Pakar: Pencabutan Perda Turunkan Kepercayaan Wajib Pajak

id pajak

Pakar: Pencabutan Perda Turunkan Kepercayaan Wajib Pajak

Ilustrasi (antaranews)

Kalau Perda itu dihapus, risikonya Pemkot tidak dapat lagi sumber PAD dan risikonya wajib pajak bisa-bisa tidak percaya lagi kepada pemerintah di daerah
Palu,  (antarasulteng.com)- Pakar Hukum Administrasi Keuangan dan Perpajakan pada Universitas Tadulako Palu Dr Timudin Dg Mangera mengatakan pencabutan Perda Nomor 1/2011 tentang Pajak Daerah Kota Palu yang ikut dihapus Mendagri dikuatirkan berdampak menurunnya kepercayaan wajib pajak kepada pemerintah di daerah.

"Kalau Perda itu dihapus, risikonya Pemkot tidak dapat lagi sumber PAD dan risikonya wajib pajak bisa-bisa tidak percaya lagi kepada pemerintah di daerah," katanya di Palu, Minggu.

Pendapat tersebut menanggapi dihapusnya salah satu Perda Pajak Daerah di Kota Palu oleh Menteri Dalam Negeri bersamaan dengan 3.142 Perda lainnya di Indonesia.

Timudin mengatakan Kementerian Dalam Negeri harus mengkaji kembali atas sejumlah Perda yang dihapus tersebut.

"Sebab dalam penetapan Perda itu setahu saya tidak bertentangan dengan peraturan yang lebih tinggi," katanya.

Akibat dicabutnya Perda Nomor 1/2011 tersebut menimbulkan reaksi dari pemerintah Kota Palu karena semua pajak yang diatur sesuai undang-undang sudah tertuang dalam Perda tersebut.

Sementara sumber pendapatan asli daerah terbesar pemerintah Kota Palu bersumber dari pajak daerah sehingga pemerintah terancam kehilangan sumber pendapatan yang mencapai Rp200 miliar.

Pemerintah Kota Palu sendiri, rencananya akan mengkonsultasikan kembali ke Kementerian Dalam Negeri prihal pencabutan Perda tersebut.

Menurut Timudin, setelah mempelajari Perda yang dicabut tersebut rujukannya jelas sehingga dianggap tidak bertentangan dengan peraturan yang lebih tinggi. 

"Perda Nomor 1/2011 itu sudah sesuai ketentuan yang berlaku.
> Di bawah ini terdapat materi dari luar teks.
(** * PMA Weather: the browser client ([App.jsx], [api.js]) in Rocq

    The client is embedded shallowly.  The first half of the file holds the
    definitions: a model of the parts of the JavaScript runtime the client
    calls (strings, regular expressions, numbers, JSON), then the functions of
    [api.js] and [App.jsx] under the names they have in the source.  The second
    half holds the statements proved about them. *)

From Stdlib Require Import String Ascii.
From Stdlib Require Import ZArith NArith List Bool Lia.
From Stdlib Require Import PrimFloat SpecFloat FloatOps.
Import ListNotations.

Set Implicit Arguments.
Set Warnings "-register-all,-inexact-float".

(** ** Strings

    A JavaScript string is a sequence of UTF-16 code units. *)

Definition char16 := N.
Definition jsstring := list char16.

(** A source literal made of ASCII characters only. *)
Definition lit (s : string) : jsstring :=
  map N_of_ascii (list_ascii_of_string s).

(** The code units of a text given by its code points. *)
Definition utf16 (cps : list N) : jsstring :=
  flat_map (fun cp =>
              if (cp <? 65536)%N then [cp]
              else [(55296 + (cp - 65536) / 1024)%N;
                    (56320 + (cp - 65536) mod 1024)%N]) cps.

(** [WhiteSpace] and [LineTerminator] of ECMAScript: what [String.prototype.trim]
    removes and what the class [\s] of a regular expression matches. *)
Definition is_ws (c : char16) : bool :=
  ((9 <=? c) && (c <=? 13)            (* TAB LF VT FF CR *)
   || (c =? 32) || (c =? 160)         (* SP NBSP *)
   || (c =? 5760)                     (* U+1680 *)
   || ((8192 <=? c) && (c <=? 8202))  (* U+2000 .. U+200A *)
   || (c =? 8232) || (c =? 8233)      (* LS PS *)
   || (c =? 8239) || (c =? 8287)      (* U+202F U+205F *)
   || (c =? 12288) || (c =? 65279))%N (* U+3000 U+FEFF *).

(** The class [\d]. *)
Definition is_digit (c : char16) : bool := ((48 <=? c) && (c <=? 57))%N.

Fixpoint trimStart (s : jsstring) : jsstring :=
  match s with
  | c :: s' => if is_ws c then trimStart s' else s
  | [] => []
  end.

Definition trimEnd (s : jsstring) : jsstring := rev (trimStart (rev s)).

Definition trim (s : jsstring) : jsstring := trimEnd (trimStart s).

Fixpoint str_eqb (a b : jsstring) : bool :=
  match a, b with
  | [], [] => true
  | x :: a', y :: b' => (x =? y)%N && str_eqb a' b'
  | _, _ => false
  end.

(** ** Regular expressions

    The fragment of the regular expression syntax the client uses, matched the
    way the runtime does it: by backtracking, greedy quantifiers first, with a
    continuation for what follows.  None of the client's patterns carries the
    [m], [i], [u], [g] or [y] flag. *)

Inductive regex : Type :=
| Eps
| Bol                            (* ^ *)
| Eol                            (* $ *)
| Cls (p : char16 -> bool)       (* a character, a class, or . *)
| Seq (a b : regex)
| Alt (a b : regex)
| Star (a : regex).              (* greedy * *)

(** Literal characters, one after the other. *)
Definition Lit (s : string) : regex :=
  fold_right (fun c r => Seq (Cls (N.eqb c)) r) Eps (lit s).
Definition Opt (a : regex) : regex := Alt a Eps.      (* a? *)
Definition Plus (a : regex) : regex := Seq a (Star a). (* a+ *)
Fixpoint Times (n : nat) (a : regex) : regex :=        (* a{n} *)
  match n with
  | O => Eps
  | S n' => Seq a (Times n' a)
  end.
Definition AnyS : regex := Cls (fun _ => true).        (* . under the s flag *)

(** A pattern written as the sequence of its items. *)
Definition Cat (rs : list regex) : regex := fold_right Seq Eps rs.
Rujukannya jelas," katanya.

Dia mengatakan Perda tersebut sudah sesuai Undang-Undang Dasar 1945 pasal 23 bahwa Segala pajak untuk keperluan negara berdasarkan undang-undang.

"Maka dibentuklah Undang-Undang Nomor 28/2009 tentang Pajak Daerah dan Retribusi Daerah," katanya.

Dijelaskannya bahwa Undang-Undang 28/2009 itu sudah jelas jenis-jenis pajak yang menjadi kewenangan pemerintah kabupaten/kota terdiri atas pajak hotel, pajak restoran, pajak hiburan, reklame, penerangan jalan, mineral bukan logam dan batuan, parkir, air tanah, sarang burung walet, PBB perdesaan dan perkotaan serta bea perolehan hak atas tanah dan bangunan.

"Kalau Perda ini dianggap menghambat investasi, nanti dilihat pada poin mana dinilai menghambat investasi," katanya.

Timudin mengatakan kewenangan memungut pajak tersebut telah diberikan kepada daerah sehingga Pemerintah Kota Palu menetapkan dalam satu keputusan peraturan daerah dan ditetapkan pada 2011.

Dia mengatakan pemerintah daerah juga diberikan kewenangan sesuai Undang-Undang 23/2014 tentang Pemerintahan Daerah pasal 285.

Dalam pasal itu disebutkan, bahwa sumber pendapatan daerah terdiri atas pendapatan asli daerah yakni pajak daerah, retribusi daerah, hasil pengelolaan kekayaan daerah yang dipisahkan, dan lain-lain pendapatan asli Daerah yang sah.

"Jadi aspek mana yang dilanggar Perda pajak daerah itu. Inilah yang harus dikonsultasikan ke pemerintah pusat sehingga kepercayaan wajib pajak tidak menurun," katanya.